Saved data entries
==================================================

(** ** Reward policy *)

(** C1: for a location inside the frame, any action, a 3x3 resolution grid
    and a lookahead slot that is absent or a 3x3 grid, [get_reward] returns
    0 when the clamped candidate collides with the resolution grid;
    otherwise 1 when the lookahead is absent or every action applied to the
    candidate ends on a colliding cell of the lookahead grid; otherwise 2.
    The result is one of 0, 1, 2, equals the specification's reward, and is
    the same for every order in which the five actions are enumerated. *)
Theorem get_reward_three_way (row col : Z) (action : Action) (res : Grid)
    (look : option Grid) :
  0 <= row <= 2 -> 0 <= col <= 2 ->
  is_3x3 res = true ->
  (forall lg, look = Some lg -> is_3x3 lg = true) ->
  let self := mkState [Some res; look] (row, col) in
  let cand := Spec.candidate (row, col) action in
  (Spec.collides cand res = true -> get_reward self action = Ok 0)
  /\ (Spec.collides cand res = false ->
      (look = None
       \/ exists lg, look = Some lg
            /\ forall m, Spec.collides (Spec.candidate cand m) lg = true) ->
      get_reward self action = Ok 1)
  /\ (Spec.collides cand res = false ->
      (exists lg m, look = Some lg
            /\ Spec.collides (Spec.candidate cand m) lg = false) ->
      get_reward self action = Ok 2)
  /\ get_reward self action = Ok (Spec.reward action (row, col) res look)
  /\ (exists r, get_reward self action = Ok r /\ (r = 0 \/ r = 1 \/ r = 2))
  /\ (forall enumeration, Permutation enumeration list_Action ->
      get_reward_with enumeration self action = get_reward self action).
Proof.
  intros Hr Hc Hres Hlook self cand.
  assert (Hp : in_frame (row, col)) by (split; assumption).
  assert (Hall : forall enumeration, Permutation enumeration list_Action ->
            get_reward_with enumeration self action
            = Ok (Spec.reward action (row, col) res look)).
  { intros e He. by apply get_reward_with_spec. }
  assert (Hrew : get_reward self action
                 = Ok (Spec.reward action (row, col) res look)).
  { apply Hall. reflexivity. }
  rewrite Hrew. unfold Spec.reward. fold cand.
  repeat split.
  - by intros ->.
  - intros -> [-> | (lg & -> & Hevery)]; [reflexivity|].
    replace (existsb _ _) with false; [reflexivity|].
    symmetry. apply not_true_is_false. intros Hex.
    apply existsb_exists in Hex as (m & _ & Hm).
    rewrite Hevery in Hm. discriminate.
  - intros -> (lg & m & -> & Hm).
    replace (existsb _ _) with true; [reflexivity|].
    symmetry. apply existsb_exists. exists m. split.
    + destruct m; cbn; tauto.
    + by rewrite Hm.
  - destruct (Spec.collides cand res); [eauto|].
    destruct look as [lg|]; [|eauto].
    destruct (existsb _ _); eauto 6.
  - intros e He. by rewrite (Hall e He).
Qed.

==================================================

◆ **WHAT THE TASK ASKS**:
Give back, exactly and with nothing added, the lines from the line containing "lg = false) ->" through the final line of the records above, both of them included.

◆ **RESPONSE AREA**:
            /\ Spec.collides (Spec.candidate cand m) lg = false) ->
      get_reward self action = Ok 2)
  /\ get_reward self action = Ok (Spec.reward action (row, col) res look)
  /\ (exists r, get_reward self action = Ok r /\ (r = 0 \/ r = 1 \/ r = 2))
  /\ (forall enumeration, Permutation enumeration list_Action ->
      get_reward_with enumeration self action = get_reward self action).
Proof.
  intros Hr Hc Hres Hlook self cand.
  assert (Hp : in_frame (row, col)) by (split; assumption).
  assert (Hall : forall enumeration, Permutation enumeration list_Action ->
            get_reward_with enumeration self action
            = Ok (Spec.reward action (row, col) res look)).
  { intros e He. by apply get_reward_with_spec. }
  assert (Hrew : get_reward self action
                 = Ok (Spec.reward action (row, col) res look)).
  { apply Hall. reflexivity. }
  rewrite Hrew. unfold Spec.reward. fold cand.
  repeat split.
  - by intros ->.
  - intros -> [-> | (lg & -> & Hevery)]; [reflexivity|].
    replace (existsb _ _) with false; [reflexivity|].
    symmetry. apply not_true_is_false. intros Hex.
    apply existsb_exists in Hex as (m & _ & Hm).
    rewrite Hevery in Hm. discriminate.
  - intros -> (lg & m & -> & Hm).
    replace (existsb _ _) with true; [reflexivity|].
    symmetry. apply existsb_exists. exists m. split.
    + destruct m; cbn; tauto.
    + by rewrite Hm.
  - destruct (Spec.collides cand res); [eauto|].
    destruct look as [lg|]; [|eauto].
    destruct (existsb _ _); eauto 6.
  - intros e He. by rewrite (Hall e He).
Qed.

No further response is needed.